Jaś Kapela wraca do oktagonu. „Chciałbym zmierzyć się z Pereirą lub Bosakiem”
W lipcu lewicowy publicysta Jaś Kapela po raz drugi stanie do walki w oktagonie w ramach gali Prime Show MMA. - Biję się, bo to polubiłem i okazuje się, że jestem w tym niezły - mówi portalowi Wirtualnemedia.pl. Kapela ma podpisaną umowę już na kilka następnych walk. Rewanżu z Ziemowitem Kossakowskim jednak nie będzie.
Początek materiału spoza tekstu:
(** A keyboard device is added to or removed from a seat; the last removal takes
    the capability, the focus and the grab. *)
Definition ti_keyboard_added (i : Z) : ti_state -> ti_state :=
  upd_keyboard i (fun k => k <| k_present := true |>).
Definition ti_keyboard_released (i : Z) (last : bool) (s : ti_state) : ti_state :=
  if last then s ~> upd_keyboard i (fun k => k <| k_present := false |>)
                 ~> keyboard_set_focus i None ~> kb_cancel_grab i
  else s.

(** The backend loses the keyboard focus; [changes] is how many of the keys
    that are down change the modifier state when they are let go. *)
Definition ti_focus_out (i : Z) (changes : nat) (s : ti_state) : ti_state :=
  match get_keyboard i s with
  | Some _ => s ~> Nat.iter changes (deliver_modifiers i) ~> keyboard_set_focus i None ~> kb_cancel_grab i
  | None => s
  end.

(** ** Requests of an input method *)

Definition with_im (r : Z) (k : input_method -> ti_state -> ti_state) (s : ti_state) : ti_state :=
  match im_of r s with Some m => if inert m then s else k m s | None => s end.

Definition qdwin_im_req_commit_string (r : Z) (text : option string) : ti_state -> ti_state :=
  with_im r (fun _ => upd_im r (fun m => m <| pending_commit := text |>)).
Definition qdwin_im_req_set_preedit_string (r : Z) (text : option string) (b e : Z)
    : ti_state -> ti_state :=
  with_im r (fun _ => upd_im r (fun m =>
    m <| pending_preedit := text |> <| preedit_begin := b |> <| preedit_end := e |>)).
Definition qdwin_im_req_delete_surrounding_text (r before after : Z) : ti_state -> ti_state :=
  with_im r (fun _ => upd_im r (fun m => m <| del_before := before |> <| del_after := after |>)).

(** The events of an accepted commit, in the order they are sent. *)
Definition composed (m : input_method) (t : text_input) : list ti_event :=
  (if negb (del_before m =? 0) || negb (del_after m =? 0)
   then [ti_delete (t_res t) (del_before m) (del_after m)] else [])
  ++ match pending_commit m with
     | Some text => if String.eqb text "" then [] else [ti_commit_string (t_res t) text]
     | None => []
     end
  ++ [ti_preedit (t_res t) (default "" (pending_preedit m)) (preedit_begin m) (preedit_end m);
      ti_done (t_res t) (commit_count t)].

Definition qdwin_im_req_commit (r serial : Z) : ti_state -> ti_state :=
  with_im r (fun m s =>
    match (match active_ti m with Some x => ti_of x s | None => None end) with
    | Some t =>
        if negb (active m) || negb (current_enabled t) || negb (serial =? done_count m)
        then qdwin_im_reset_pending r s
        else s ~> (fun s => foldl (fun s e => ti_emit e s) s (composed m t)) ~> qdwin_im_reset_pending r
    | None => qdwin_im_reset_pending r s
    end).

Definition IM_POPUP_ROLE : string := "zwp_input_popup_surface_v2".

Definition qdwin_im_req_get_input_popup_surface (client r : Z) (surface : option Z) (oom : bool)
    (s : ti_state) : ti_state :=
  let role f := snd <$> List.find (fun x => fst x =? f) (surface_roles s) in
  let created s := if oom then ti_emit (ti_no_memory client) s else s in
  match surface with
  | None => created s
  | Some f =>
      match role f with
      | Some n => if String.eqb n IM_POPUP_ROLE then created s else ti_emit (ti_role_error r) s
      | None => created (s <| surface_roles ::= cons (f, IM_POPUP_ROLE) |>)
      end
  end.

Definition take_keyboard (i id : Z) (s : ti_state) : ti_state :=
  match get_keyboard i s with
  | None => s
  | Some _ =>
      s ~> upd_im_grab id (fun g => g <| g_keyboard := Some i |>)
        ~> ti_emit (grab_keymap id)
        ~> ti_emit (grab_repeat_info id (repeat_rate s) (repeat_delay s))
        ~> kb_start_grab i (kg_im id)
  end.

Definition drop_stale_grab (m : input_method) (s : ti_state) : ti_state :=
  match im_grab m with Some x => qdwin_im_grab_resource_destroy x s | None => s end.

Definition qdwin_im_req_grab_keyboard (client r id : Z) (res_oom g_oom : bool) (s : ti_state) : ti_state :=
  if res_oom then ti_emit (ti_no_memory client) s
  else with_im r (fun m s =>
    match im_seat m with
    | None => s
    | Some i =>
        s ~> drop_stale_grab m
          ~> (fun s => if g_oom then ti_emit (ti_no_memory client) s
                       else s ~> (fun s => s <| im_grabs ::= cons (mk_im_grab id (Some r) None) |>)
                              ~> upd_im r (fun m => m <| im_grab := Some id |>)
                              ~> take_keyboard i id)
    end) s.

Definition qdwin_im_detach (r : Z) (s : ti_state) : ti_state :=
  match im_of r s with
  | None => s
  | Some m =>
      s ~> (fun s => match im_grab m with
                     | Some x => s ~> upd_im r (fun m => m <| im_grab := None |>)
                                   ~> upd_im_grab x (fun g => g <| g_im := None |>)
                                   ~> end_if_active x
                                   ~> upd_im_grab x (fun g => g <| g_keyboard := None |>)
                     | None => s
                     end)
        ~> upd_im r (fun m => m <| im_seat := None |> <| active := false |> <| active_ti := None |>)
        ~> qdwin_im_reset_pending r
  end.

Definition remove_input_method (r : Z) (s : ti_state) : ti_state :=
  s <| input_methods ::= List.filter (fun m => negb (im_res m =? r)) |>.

Definition qdwin_input_method_resource_destroy (r : Z) (s : ti_state) : ti_state :=
  match im_of r s with
  | None => s
  | Some m => s ~> drop_stale_grab m ~> qdwin_im_detach r ~> remove_input_method r
  end.

Definition qdwin_im_seat_destroyed (r : Z) (s : ti_state) : ti_state :=
  s ~> upd_im r (fun m => m <| inert := true |>)
    ~> ti_emit (im_unavailable r)
    ~> (fun s => match im_of r s ≫= im_grab with
                 | Some x => upd_im_grab x (fun g => g <| g_keyboard := None |>) s
                 | None => s
                 end)
    ~> qdwin_im_detach r.

Definition new_input_method (id client : Z) (seat : option Z) (dead : bool) : input_method :=
  mk_input_method id client seat dead false None 0 None 0 0 None 0 0 None.

Definition qdwin_im_manager_get_input_method (client mgr id : Z) (seat : option Z) (res_oom im_oom : bool)
    (s : ti_state) : ti_state :=
  if res_oom then ti_emit (ti_no_memory client) s
  else if negb (manager_live input_method_manager mgr s) then ti_emit (im_unavailable id) s
  else if im_oom then ti_emit (ti_no_memory client) s
  else
    let seat := seat_user_data seat s in
    let insert m s := s <| input_methods ::= cons m |> in
    match seat, qdwin_im_for_seat seat s with
    | Some i, None => s ~> insert (new_input_method id client (Some i) false) ~> qdwin_im_sync_seat (Some i)
    | _, _ => s ~> insert (new_input_method id client None true) ~> ti_emit (im_unavailable id)
    end.

(** ** Virtual keyboards *)

Definition upd_vk (r : Z) (f : virtual_keyboard -> virtual_keyboard) (s : ti_state) : ti_state :=
  s <| virtual_keyboards ::= map (fun v => if vk_res v =? r then f v else v) |>.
Kiedy dzwonimy do niego w czwartkowe popołudnie, Kapela długo nie odbiera. A gdy udaje się nam wreszcie wstrzelić w wolną chwilę tego jednego z bardziej popularnych dziś publicystów, ma dla nas niewiele czasu: - Idę na trening, mój czas jest ograniczony - rzuca na początku rozmowy. To właśnie regularne treningi i poważne podchodzenie do sportowego wyzwania stały za jego zwycięstwem z Ziemowitem Kossakowskim podczas pierwszej edycji gali Prime Show MMA, która odbyła się w lutym br. I która - jak się okazuje - otwiera mu drzwi do sportowej kariery.
Luty: Kossakowski szybko na deskach
Lutowa walka publicystów prawicy i lewicy trwała krótko: zaledwie Kossakowski z Kapelą wyszli do oktagonu, a już - po niespełna dwóch minutach - prawicowy dziennikarz trafił zamroczony w narożnik, skąd został wywieziony na wózku. Na gorąco w nagrywanym na sali filmiku przepraszał za to, że nie przykładał się do treningów. Rzeczywiście: gołym okiem było widać braki: na tle rzetelnego Kapeli wypadł blado.
Jas Kapela wygrywa walkę z Ziemowitem 😆😆😆 #primemma pic.twitter.com/lKMwbvTkQt
— Heheszky (@Daniel_Heheszky) February 19, 2022
Lipiec: Kapela znów w oktagonie
To poważne podejście zaprocentowało podpisaniem umowy na kilka jeszcze walk z MMA Show Prime - ustalił portal Wirtualnemedia.pl. W czwartek ogłoszono, że pierwsza z nich odbędzie się w sobotę, 9 lipca br. w Gdyni. Nie wiadomo, z kim zmierzy się Kapela: federacja może to ogłosić w ciągu najbliższych tygodni.
- Jeszcze jest zbyt wcześnie na to, by mówić, kto będzie moim przeciwnikiem - komentuje na gorąco w rozmowie z portalem Wirtualnemedia.pl publicysta. – Wagowo może to być Lord Kruszwil, jak się domyślam. Z kim ja chciałbym się zmierzyć? Moim marzeniem jest wyjść do walki z Samuelem Pereirą lub Krzysztofem Bosakiem. Ostatecznie mógłby to być też Jacek Międlar. Oni zdaje się są z mojej kategorii wagowej. Tyle, że pewnie się nie zgodzą - podsumowuje Kapela.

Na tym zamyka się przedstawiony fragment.